*** Opening LISTED RECORDS ***
(* ===== verification/Main.v ===== *)
(** * Starting the kernel: [main.c]

    The order in which the parts are started, over the operations of the other
    files ([kernel_ops]); the messages are left out.  [panic] is the model's
    halt. *)

From stdpp Require Import base numbers list gmap.
From Stdlib Require Import ZArith Lia.
From S2P Require Import Prelude Memory CString Process Pages Arm Liballoc LiballocInv LiballocProof LiballocSpec Allocator Layer Device Scratch Demo Fs Dbus.

Local Open Scope Z_scope.

(** [struct multiboot] and [struct multiboot_mod] *)
Definition MB_flags : Z := 0.
Definition MB_mem_lower : Z := 4.
Definition MB_mem_upper : Z := 8.
Definition MB_boot_device : Z := 12.
Definition MB_cmdline : Z := 16.
Definition MB_mods_count : Z := 20.
Definition MB_mods_addr : Z := 24.
Definition MM_mod_start : Z := 0.
Definition MM_mod_end : Z := 4.

Definition DEVICE_FLAG_BLOCK : Z := 1.

Record main_vars : Type := MainVars { root_mounted : Z; DISPLAY_ONLINE : Z; sh_buf : Z; __esize : Z }.
Definition set_root (n : Z) (v : main_vars) : main_vars := MainVars n (DISPLAY_ONLINE v) (sh_buf v) (__esize v).
Definition set_online (n : Z) (v : main_vars) : main_vars := MainVars (root_mounted v) n (sh_buf v) (__esize v).
Definition set_shell (b n : Z) (v : main_vars) : main_vars := MainVars (root_mounted v) (DISPLAY_ONLINE v) b n.

(** What the other files do. *)
Record kernel_ops (K : Type) : Type := KernelOps {
  k_arch_early_init : M K Z; k_arch_late_init : M K Z;
  k_device_core_init : M K Z; k_tty_init : Z -> M K Z; k_keyboard_init : M K Z;
  k_tty_write : Z -> Z -> Z -> M K unit; k_tty_flush : Z -> M K unit; k_switch_to_tty : Z -> M K unit;
  k_phymem_init_level_two : Z -> M K unit; k_initrd_create : Z -> Z -> M K Z; k_scheduler_init : M K unit;
  k_fdc_init : M K unit; k_syscall_init : M K unit; k_dummyfs_init : M K unit; k_dbus_init : M K Z;
  k_vfs_init : M K Z; k_device_get_count : M K Z; k_get_device : Z -> M K Z;
  k_device_try_to_mount : Z -> Z -> M K Z; k_pci_init : M K unit; k_ne2k_init : M K Z; k_list_mount : M K unit;
  k_vfs_open : Z -> M K Z; k_vfs_write : Z -> Z -> Z -> M K Z; k_vfs_read_full : Z -> Z -> M K Z;
  k_sys_stat : Z -> Z -> M K unit; k_sys_exit : Z -> M K unit;
  k_elf_start : Z -> Z -> Z -> Z -> Z -> M K Z;
  k_create_new_process : Z -> Z -> M K Z; k_scheduler_add_process : Z -> M K Z;
  k_dbus_register_listener : Z -> M K Z; k_schedule_noirq : M K unit;
}.

Section ops.
Context {K G : Type} `{Allocator K G}.
Notation BM := (M (layer K main_vars)).
Variable ops : kernel_ops K.
(** Static data and literals. *)
Variables (str_kbd_failure str_bin_sh str_shell str_devconf str_hello str_root str_proc : Z).
Variables (f_start_shell procfs_dev init_kill_listener argv_local st_local : Z).

(** The part of [main] for an architecture with multiboot headers. *)
Definition read_multiboot (mb : Z) : BM unit :=
  let! upper := ld32 (mb + MB_mem_upper) in
  below (k_phymem_init_level_two K ops (u32 (upper * 1024))) ;!
  let! n := ld32 (mb + MB_mods_count) in
  if n >? 1 then halt
  else
    let! md := ld32 (mb + MB_mods_addr) in
    let! s := ld32 (md + MM_mod_start) in
    let! e := ld32 (md + MM_mod_end) in
    let! _ := below (k_initrd_create K ops s e) in
    ret tt.

(** [main] returns to the boot code when an initialisation fails; when the
    scheduler comes back, it stops.  The architectures differ in [memory_init],
    which tells the page allocator how much memory there is. *)
Definition main_with (memory_init : BM unit) : BM unit :=
  let! rc := below (k_arch_early_init K ops) in
  if negb (rc =? 0) then ret tt
  else
    let! _ := malloc 1 in
    let! rc := below (k_device_core_init K ops) in
    if negb (rc =? 0) then ret tt
    else
      let! rc := below (k_tty_init K ops 10) in
      if negb (rc =? 0) then ret tt
      else
        let! rc := below (k_arch_late_init K ops) in
        if negb (rc =? 0) then ret tt
        else
          let! rc := below (k_keyboard_init K ops) in
          (if! negb (rc =? 0) then
             (below (k_tty_write K ops 2 str_kbd_failure 18) ;!
              below (k_tty_flush K ops 2) ;!
              below (k_switch_to_tty K ops 2))) ;!
          assign (set_online 1) ;!
          below (k_switch_to_tty K ops 0) ;!
          memory_init ;!
          below (k_scheduler_init K ops) ;!
          halt.

Definition main (mb : Z) : BM unit := main_with (read_multiboot mb).

(** On ARM: no multiboot headers, and a mailbox to the graphics processor. *)
Definition main_arm (mailbox_init : BM Z) : BM unit :=
  main_with (let! _ := mailbox_init in below (k_phymem_init_level_two K ops 15728640)).

(** [argv_local] is the address of the literal argument vector. *)
Definition __start_shell : BM unit :=
  let! v := var (fun v => v) in
  let! _ := below (k_elf_start K ops (sh_buf v) (__esize v) argv_local 0 0) in
  below (k_sys_exit K ops 1) ;!
  halt.

Definition init_killed_event (msg : Z) : BM Z :=
  let! m := ld32 (msg + DM_msg) in
  if negb (m =? DBUS_EVENT_INIT_KILLED) then ret (- EINVAL) else halt.

Definition start_shell : BM unit :=
  let! fl := below (k_vfs_open K ops str_bin_sh) in
  if fl =? 0 then halt
  else
    let! path := ld32 (fl + F_fullpath) in
    below (k_sys_stat K ops path st_local) ;!
    let! size := ld32 (st_local + ST_st_size) in
    if size =? 0 then halt
    else
      let! b := malloc size in
      assign (fun v => set_shell b (__esize v) v) ;!
      if b =? 0 then halt
      else
        assign (fun v => set_shell (sh_buf v) size v) ;!
        let! _ := memset b 0 (s32 size) in
        let! ok := below (k_vfs_read_full K ops fl b) in
        if ok =? 0 then halt
        else
          let! p := below (k_create_new_process K ops str_shell f_start_shell) in
          let! f := below (k_vfs_open K ops str_devconf) in
          let! _ := below (k_vfs_write K ops f str_hello 20) in
          if p =? 0 then halt
          else
            let! rc := below (k_scheduler_add_process K ops p) in
            if rc =? 0 then halt
            else let! _ := below (k_dbus_register_listener K ops init_kill_listener) in ret tt.

(** The search for the device with the root directory; [None] when the loop
    ends without one. *)
Definition mount_root : BM unit :=
  loop (fun i =>
    let! n := below (k_device_get_count K ops) in
    if i <? n then
      let! dev := below (k_get_device K ops i) in
      if dev =? 0 then ret (inl (i + 1))
      else
        let! flags := ld8 (dev + D_flags) in
        if negb (Z.land flags DEVICE_FLAG_BLOCK =? 0) then
          let! rc := below (k_device_try_to_mount K ops dev str_root) in
          if negb (rc =? 0) then ret (inl (i + 1))
          else assign (set_root i) ;! ret (inr tt)
        else ret (inl (i + 1))
    else ret (inr tt)) 0.

Definition fire_up_drivers : BM Z :=
  below (k_fdc_init K ops) ;!
  below (k_syscall_init K ops) ;!
  below (k_dummyfs_init K ops) ;!
  let! _ := below (k_dbus_init K ops) in
  below (k_vfs_init K ops).

Definition late_init : BM unit :=
  let! rc := fire_up_drivers in
  if negb (rc =? 0) then halt
  else
    mount_root ;!
    let! r := var root_mounted in
    if r =? 0 then halt
    else
      let! rc := below (k_device_try_to_mount K ops procfs_dev str_proc) in
      if negb (rc =? 0) then halt
      else
        below (k_pci_init K ops) ;!
        let! _ := below (k_ne2k_init K ops) in
        below (k_list_mount K ops) ;!
        start_shell ;!
        loop (fun _ => below (k_schedule_noirq K ops) ;! ret (inl tt)) tt.
End ops.

(** ** The root device *)

Section root.
Context {K G : Type} `{Allocator K G}.
Variable ops : kernel_ops K.
Variable str_root : Z.

(** late_init takes the device 0 for no device: when the first device of
    the table is a block device whose file system mounts as the root, the search
    stops there, and the kernel panics as if nothing had been mounted. *)
Theorem late_init_device_0 str_proc str_bin_sh str_shell str_devconf str_hello fs pd ikl st (s s1 : layer K main_vars) dev n b :
  fire_up_drivers ops s = Ret 0 s1 ->
  k_device_get_count K ops (lower s1) = Ret n (lower s1) -> 0 < n ->
  k_get_device K ops 0 (lower s1) = Ret dev (lower s1) -> 0 < dev < 4294967288 ->
  mapped (get_mem s1) (dev + D_flags) = true -> Z.land (rd (get_mem s1) (dev + D_flags)) DEVICE_FLAG_BLOCK <> 0 ->
  k_device_try_to_mount K ops dev str_root (lower s1) = Ret 0 b ->
  late_init ops str_bin_sh str_shell str_devconf str_hello str_root str_proc fs pd ikl st s =
    Halt (Layer b (set_root 0 (vars s1))).
Proof.
  intros Hup Hn Hpos Hdev Hd Hm Hfl Hmnt. unfold late_init. unfold bind at 1. rewrite Hup. cbn [Z.eqb negb].
  assert (Hroot : mount_root ops str_root s1 = Ret tt (Layer b (set_root 0 (vars s1)))).
  { apply wp_ret_eq. unfold mount_root.
    apply (wp_loop (fun i t => i = 0 /\ t = s1) (fun _ _ => 0)); [done|lia|]. intros i t [-> ->]. split; [lia|].
    assert (Hc : forall x, set_lower (lower x) x = (x : layer K main_vars)) by (by intros []).
    apply wp_bind, wp_below. eapply wp_eq; [exact Hn|]. rewrite Hc. rewrite (proj2 (Z.ltb_lt 0 n) Hpos).
    apply wp_bind, wp_below. eapply wp_eq; [exact Hdev|]. rewrite Hc.
    rewrite (proj2 (Z.eqb_neq dev 0)) by lia.
    apply wp_bind, wp_ld8; [unfold D_flags; lia|done|].
    rewrite (proj2 (Z.eqb_neq _ 0) Hfl). cbn [negb].
    apply wp_bind, wp_below. eapply wp_eq; [exact Hmnt|]. cbn [Z.eqb negb].
    apply wp_bind, wp_assign, wp_ret. done. }
  unfold bind at 1. rewrite Hroot. done.
Qed.
End root.

(** *** The theorem at work *)

Definition demo_ops : kernel_ops (heap Arm.state) :=
  let ok : M (heap Arm.state) Z := ret 0 in
  let done : M (heap Arm.state) unit := ret tt in
  KernelOps _ ok ok ok (fun _ => ok) ok (fun _ _ _ => done) (fun _ => done) (fun _ => done)
    (fun _ => done) (fun _ _ => ok) done done done done ok
    ok (ret 1) (fun _ => ret 4352) (fun _ _ => ok) done ok done
    (fun _ => ok) (fun _ _ _ => ok) (fun _ _ => ok) (fun _ _ => done) (fun _ => done)
    (fun _ _ _ _ _ => ok) (fun _ _ => ok) (fun _ => ok) (fun _ => ok) done.
Definition demo_main : layer (heap Arm.state) main_vars :=
  Layer (low_heap [(4360, [1])]) (MainVars 0 1 0 0).

Lemma late_init_device_0_witness :
  late_init (G := list mjr) demo_ops 0 0 0 0 4608 0 0 0 0 0 demo_main = Halt demo_main.
Proof.
  refine (late_init_device_0 (G := list mjr) demo_ops 4608 0 0 0 0 0 0 0 0 0 demo_main demo_main 4352 1 (lower demo_main) _ _ _ _ _ _ _ _).
  - reflexivity.
  - reflexivity.
  - lia.
  - reflexivity.
  - lia.
  - vm_compute. reflexivity.
  - vm_compute. discriminate.
  - reflexivity.
Defined.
*** Closing LISTED RECORDS ***
> YOUR GOAL: For the records above, tally the lines in which "files" appears, and give the number by itself.

> YOUR RESPONSE: 2